On Wednesday, lead stories in all of the Japanese Press outlets we scan on a daily basis give the antinuclear Kagoshima governor free publicity. In our last posting, (9/5/16) we covered Kyushu Electric Co.’s respectful rejection of the governor’s unprecedented demand to shutter two perfectly-safe nukes because some of his constituents don’t believe Sendai #1 & 2 were unaffected by an earthquake centered 100 kilometers away, and 50 times weaker than the Great East Japan Earthquake of March 11, 2011. A few Japanese news outlets covered the Kyushu Electric rejection. However, the governor’s immediate re-demand has been reported by all news outlets. There can be little doubt that Wednesday’s Press conference held by the governor was pre-planned and well-orchestrated in order to cater to the antinuclear agenda held by all Japanese news media. Here are a few examples…

  • The Asahi Shimbun says the governor was “stung by an earlier rejection”. Governor Satoshi Mitazono said, “As the governor, I have to protect the safety of residents,” and told Kyushu Electric to “make a bold decision [to immediately shut down Sendai station].

  • Japan News [Yomiuri Shimbun] reported that the governor’s demands are due to some local residents “are voicing concerns about evacuation in case of an emergency.” Mitazono demanded that Kyushu Electric “consider and report on measures to help secure roads for evacuation…”

  • Jiji Press reported the governor said, "I request again that the reactors be stopped as soon as possible for renewed (safety) checkups and verifications."  Then Jiji cites Kyushu Electric’s President Maichiari Uriu’s response, "We would like to review your request from the standpoint of lessening local residents' anxieties and enhancing the safety and credibility of the nuclear power plant."

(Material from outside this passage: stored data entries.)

(** The email check of [Update], by the calls made to the repository: it is
    skipped when the request carries the email of the fetched record, made
    otherwise; when it reports the email as taken the use case stops there,
    with no call of [Update]. *)
Lemma Update_email_check (now : Time) (req : UpdateUserRequest.t)
    (w : World (S * list Call)) (u : User) (s1 : S) :
  let uc := {| UpdateUserUseCase.userRepo := recording R |} in
  let fetched (s : S) (calls : list Call) :=
    {| store := (s, (store w).2 ++ CallGetById (UpdateUserRequest.ID req) :: calls);
       logs := logs w ++
         [LogInfo "Updating user"
            [("user_id", VInt (UpdateUserRequest.ID req));
             ("email", VString (UpdateUserRequest.Email req));
             ("name", VString (UpdateUserRequest.Name req))]%string];
       goroutines := goroutines w |} in
  GetById R (UpdateUserRequest.ID req) (store w).1 = (inr u, s1) ->
  (Email u = UpdateUserRequest.Email req ->
   UpdateUserUseCase.Execute uc now req w
   = UpdateUserUseCase.save uc now req u (fetched s1 [])) /\
  (Email u <> UpdateUserRequest.Email req ->
   forall s2,
     (isEmailTaken R (UpdateUserRequest.Email req) s1 = (inr true, s2) ->
      UpdateUserUseCase.Execute uc now req w
      = (inl "cet email est déjà utilisé"%string,
         fetched s2 [CallIsEmailTaken (UpdateUserRequest.Email req)])) /\
     (isEmailTaken R (UpdateUserRequest.Email req) s1 = (inr false, s2) ->
      UpdateUserUseCase.Execute uc now req w
      = UpdateUserUseCase.save uc now req u
          (fetched s2 [CallIsEmailTaken (UpdateUserRequest.Email req)]))).
Proof.
  intros uc fetched Hget.
  unfold UpdateUserUseCase.Execute, bind, call, Info. subst uc fetched. step.
  rewrite Hget. step. split.
  - intros ->. rewrite String.eqb_refl. reflexivity.
  - intros Hne s2. apply String.eqb_neq in Hne. rewrite Hne. step.
    split; intros ->; step; rewrite <- app_assoc; reflexivity.
Qed.

(** C5: a page of 0 is read as 1 and a page size of 0 as 10; the
    repository's [List] is called with the page size as limit and, as
    offset, the product (page - 1) * pageSize as [int] arithmetic computes
    it, which is that product whenever it fits an [int]; the response
    carries the page, the page size and the repository's count; and, when
    the page size of the request is not negative, the count is not negative
    and count + pageSize - 1 fits an [int], the number of pages is the
    ceiling of total / pageSize. *)
Theorem C5_list_pagination (req : ListUsersRequest.t) (w : World (S * list Call)) :
  let page := if ListUsersRequest.Page req =? 0 then 1 else ListUsersRequest.Page req in
  let pageSize := if ListUsersRequest.PageSize req =? 0 then 10
                  else ListUsersRequest.PageSize req in
  let offset := goint.mul (goint.sub page 1) pageSize in
  let uc := {| ListUsersUseCase.userRepo := recording R |} in
  (exists rest,
      (store (ListUsersUseCase.Execute uc req w).2).2
      = (store w).2 ++ CallList pageSize offset :: rest) /\
  (goint.fits ((page - 1) * pageSize) -> offset = (page - 1) * pageSize) /\
  (forall resp,
      (ListUsersUseCase.Execute uc req w).1 = inr resp ->
      ListUsersResponse.Page resp = page /\
      ListUsersResponse.PageSize resp = pageSize /\
      exists users s1 s2,
        List R pageSize offset (store w).1 = (inr users, s1) /\
        Count R s1 = (inr (ListUsersResponse.Total resp), s2) /\
        (0 <= ListUsersRequest.PageSize req ->
         0 <= ListUsersResponse.Total resp ->
         goint.fits (ListUsersResponse.Total resp + pageSize - 1) ->
         ListUsersResponse.TotalPages resp
         = goint.ceil_quotient (ListUsersResponse.Total resp)
                               (ListUsersResponse.PageSize resp))).
Proof.
  intros page pageSize offset uc.
  unfold ListUsersUseCase.Execute, bind, call, Error, ret. subst uc. simpl.
  set (req1 := if ListUsersRequest.Page req =? 0 then _ else req).
  set (req2 := if ListUsersRequest.PageSize req1 =? 0 then _ else req1).
  assert (Hpage : ListUsersRequest.Page req2 = page).
  { subst req2 req1 page. destruct (ListUsersRequest.Page req =? 0); simpl;
      destruct (ListUsersRequest.PageSize req =? 0); reflexivity. }
  assert (Hsize : ListUsersRequest.PageSize req2 = pageSize).
  { subst req2 req1 pageSize. destruct (ListUsersRequest.Page req =? 0); simpl;
      destruct (ListUsersRequest.PageSize req =? 0); reflexivity. }
  rewrite Hpage, Hsize. clearbody req2. clear req1.
  fold offset. unfold noted. simpl.
  assert (Hoff : goint.fits ((page - 1) * pageSize) -> offset = (page - 1) * pageSize).
  { intros Hfit. subst offset. rewrite mul_sub_wrap. apply wrap_fits. exact Hfit. }
  destruct (List R pageSize offset (store w).1) as [[err | users] s1] eqn:Hlist; simpl.
  - split; [eauto|]. split; [exact Hoff | discriminate].
  - destruct (Count R s1) as [[err | total] s2] eqn:Hcount; simpl.
    + split; [rewrite <- app_assoc; simpl; eauto|]. split; [exact Hoff | discriminate].
    + split; [rewrite <- app_assoc; simpl; eauto|]. split; [exact Hoff|].
      intros resp Hresp. injection Hresp as <-. simpl.
      split; [reflexivity|]. split; [reflexivity|].
      exists users, s1, s2. split; [reflexivity|]. split; [exact Hcount|].
      intros Hps Htot Hfit.
      assert (Hpos : 0 < pageSize).
      { subst pageSize. destruct (Z.eqb_spec (ListUsersRequest.PageSize req) 0); lia. }
      rewrite ceil_quotient_pos by assumption.
      rewrite sub_add_wrap. rewrite (wrap_fits (total + pageSize - 1)) by assumption.
      unfold goint.div, goint.fits in *.
      rewrite Z.quot_div_nonneg by lia.
      apply wrap_fits. unfold goint.fits. split.
      * pose proof (Z.div_pos (total + pageSize - 1) pageSize ltac:(lia) ltac:(lia)). lia.
      * assert ((total + pageSize - 1) / pageSize <= total + pageSize - 1).
        { apply Z.div_le_upper_bound; nia. }
        lia.
Qed.

(** A goroutine of [Create] leaves the repository as it finds it. *)
Lemma welcome_store (uc : CreateUserUseCase.t S) (createdUser : User) (w : World S) :
  store (CreateUserUseCase.welcome uc createdUser w).2 = store w.
Proof.
  unfold CreateUserUseCase.welcome.
  destruct (SendWelcomeEmail _ _ _); reflexivity.
Qed.
(** * CodeGuardian: statistics, risk score and fix templates

    A shallow embedding of [src/dashboard/stats_generator.py] and
    [src/ml/fix_generator.py], then of [src/analyzer/code_analyzer.py]
    and of the dashboard endpoint of [main.py].

    Conventions of the embedding.
    - Python [str] values are [string]s of ASCII characters; [str.lower]
      maps [A-Z] to [a-z] and leaves every other character alone.
    - A Python [dict] whose iteration order is observable (the result of
      [collections.Counter], [fix_templates], a template, a fix) is an
      association list in insertion order.
    - A finding is the record of section 3 of the specification: its
      string-valued keys may be absent (hence the [.get(key, default)] of
      the source), and its confidence is a number or a categorical label.
    - Python floats are idealised: the weights and confidences are exact
      rationals ([Q]), the score is a real number ([R]) computed with the
      mathematical [ln], and [round(x, 1)] rounds to the nearest tenth,
      ties to even. *)

From Stdlib Require Import List String Ascii Bool Arith ZArith QArith Lia.
From Stdlib Require Import Reals Qreals Lra.
Import ListNotations.

Local Close Scope Q_scope.
Local Close Scope R_scope.
Local Open Scope nat_scope.
Local Open Scope list_scope.

(* ================================================================== *)
(** ** Python strings *)

Module PyStr.

(** The double-quote character, [chr(34)]. *)
Definition dq : string := String (ascii_of_nat 34) EmptyString.

Definition is_upper (c : ascii) : bool :=
  let n := nat_of_ascii c in (65 <=? n)%nat && (n <=? 90)%nat.

Definition lower_char (c : ascii) : ascii :=
  if is_upper c then ascii_of_nat (nat_of_ascii c + 32) else c.

Definition is_lower (c : ascii) : bool :=
  let n := nat_of_ascii c in (97 <=? n)%nat && (n <=? 122)%nat.

Definition upper_char (c : ascii) : ascii :=
  if is_lower c then ascii_of_nat (nat_of_ascii c - 32) else c.

Fixpoint map_chars (f : ascii -> ascii) (s : string) : string :=
  match s with
  | EmptyString => EmptyString
  | String c s' => String (f c) (map_chars f s')
  end.

(** [s.lower()] and [s.upper()]. *)
Definition lower (s : string) : string := map_chars lower_char s.
Definition upper (s : string) : string := map_chars upper_char s.

(** [sub in s] for two strings: [sub] occurs somewhere in [s]. *)
Fixpoint contains (sub s : string) : bool :=
  if String.prefix sub s then true
  else match s with
       | EmptyString => false
       | String _ s' => contains sub s'
       end.

(** Whitespace in the sense of [str.isspace] on ASCII text; this is also
    what [\s] matches in a [str] pattern. *)
Definition is_space (c : ascii) : bool :=
  let n := nat_of_ascii c in
  ((9 <=? n)%nat && (n <=? 13)%nat) || ((28 <=? n)%nat && (n <=? 32)%nat).

(** [s.lstrip(chars)], [s.rstrip(chars)] and [s.strip(chars)], the set of
    characters given as a predicate. *)
Fixpoint lstrip_by (p : ascii -> bool) (s : string) : string :=
  match s with
  | EmptyString => EmptyString
  | String c s' => if p c then lstrip_by p s' else s
  end.

Fixpoint rstrip_by (p : ascii -> bool) (s : string) : string :=
  match s with
  | EmptyString => EmptyString
  | String c s' =>
      match rstrip_by p s' with
      | EmptyString => if p c then EmptyString else String c EmptyString
      | r => String c r
      end
  end.
(** ** The adapters on every input *)

(** X6.  On an array of rank three the observation adapter returns a tensor
    of shape (1, 3, 84, 84).  If the array has no cell the tensor is all
    zeros; otherwise cell i of the tensor, in row-major order, is cell
    [i mod size] of the array: the contents are cut when the array is
    larger than 3 * 84 * 84 cells and repeated when it is smaller. *)
Theorem preproc_obs_of_image (a : ndarray R) :
  rank a = 3%nat ->
  exists t,
    preproc_obs (NdArray a) = Ok t /\
    shape t = [1%nat; 3%nat; 84%nat; 84%nat] /\
    length (data t) = (84 * 84 * 3)%nat /\
    (data a = [] -> data t = repeat 0 (84 * 84 * 3)) /\
    (data a <> [] ->
     forall i, (i < 84 * 84 * 3)%nat ->
       nth i (data t) 0 = nth (i mod length (data a)) (data a) 0).
Proof.
  intros Hr. rewrite preproc_obs_ndarray. apply Nat.eqb_eq in Hr. rewrite Hr.
  eexists. split; [reflexivity |].
  cbn [unsqueeze0 shape data].
  split; [now rewrite np_resize_shape |].
  split; [now rewrite np_resize_length, canonical_size |].
  split.
  - intros He. unfold np_resize. cbn [np_reshape data]. rewrite He.
    cbn [length Nat.eqb orb data]. now rewrite canonical_size.
  - intros Hne i Hi. rewrite np_resize_nth.
    + reflexivity.
    + cbn [np_reshape data]. destruct (data a); [contradiction | simpl; lia].
    + now rewrite canonical_size.
Qed.

Lemma preproc_obs_of_image_witness :
  exists t,
    preproc_obs (NdArray gray_frame) = Ok t /\
    nth 6 (data t) 0 = 3.
Proof.
  destruct (preproc_obs_of_image gray_frame eq_refl)
    as (t & Ht & _ & _ & _ & Hcells).
  exists t. split; [exact Ht |].
  rewrite Hcells.
  - reflexivity.
  - discriminate.
  - apply Nat.ltb_lt. reflexivity.
Defined.

(** X7.  On every array the observation adapter returns, and the result has
    a leading dimension of size one.  An array whose rank is not three is
    passed on with its shape and contents as they are; a well-formed array
    gives a well-formed tensor. *)
Theorem preproc_obs_adds_batch_dimension (a : ndarray R) :
  exists t,
    preproc_obs (NdArray a) = Ok t /\
    hd 0%nat (shape t) = 1%nat /\
    (rank a <> 3%nat -> shape t = 1%nat :: shape a /\ data t = data a) /\
    (well_formed a -> well_formed t).
Proof.
  rewrite preproc_obs_ndarray. eexists. split; [reflexivity |].
  split; [reflexivity |]. split.
  - intros Hr. apply Nat.eqb_neq in Hr. rewrite Hr. split; reflexivity.
  - intros Hwf. unfold well_formed in *. cbn [unsqueeze0 shape data].
    assert (Hone : forall sh, numel (1%nat :: sh) = numel sh)
      by (intros sh; unfold numel; cbn [fold_right]; apply Nat.add_0_r).
    rewrite Hone.
    destruct (rank a =? 3)%nat.
    + now rewrite np_resize_length, np_resize_shape.
    + exact Hwf.
Qed.

(** X8.  An action whose squeezed shape has at most one dimension - a
    scalar, a vector, a batch of one vector - comes back with its entries
    untouched; a scalar becomes a vector of one entry. *)
Theorem process_action_keeps_flat_actions (t : tensor) :
  (length (shape (squeeze t)) <= 1)%nat ->
  process_action t
  = Ok (mk_array
          (match shape (squeeze t) with [] => [1%nat] | sh => sh end)
          (data t)).
Proof.
  intros Hr. unfold process_action.
  destruct (squeeze t) as [sh entries] eqn:E.
  assert (Hd : entries = data t)
    by (unfold squeeze in E; now injection E as _ <-).
  cbn [shape] in *. subst entries.
  destruct sh as [| d [| d' sh']]; [reflexivity | reflexivity |].
  cbn [length] in Hr. lia.
Qed.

Now, for some other Fukushima and related news…

  • Former USNRC Chair Dale Klein says Japan should release all purified F. Daiichi water to the sea. He calls for a controlled release, meaning it should be done at a relatively slow pace. Unfortunately, Klein feeds the Press’ continual fixation on the unfounded fear of a large accidental release when he says, “It is much better to do a controlled release in my view than to have an accidental release. I get nervous about just storing all that water when you have about a thousand tanks. You have all the piping, all the valves, everything that can break.” All that remains after full treatment of the water is biologically-innocuous Tritium, a naturally-occurring isotope of Hydrogen. Klein admits that a rapid release “will not be a safety issue, but it will be an emotional issue. A lot of people are not going to know what tritium is and they’re just going to perceive that the water is glowing in the dark.”  (Comment – Catering to unfounded fears and misconceptions only insures their continuation. IMHO, just do it! When nothing negative happens, the public will understand there is nothing to fear and the Tritium issue can be put to bed.)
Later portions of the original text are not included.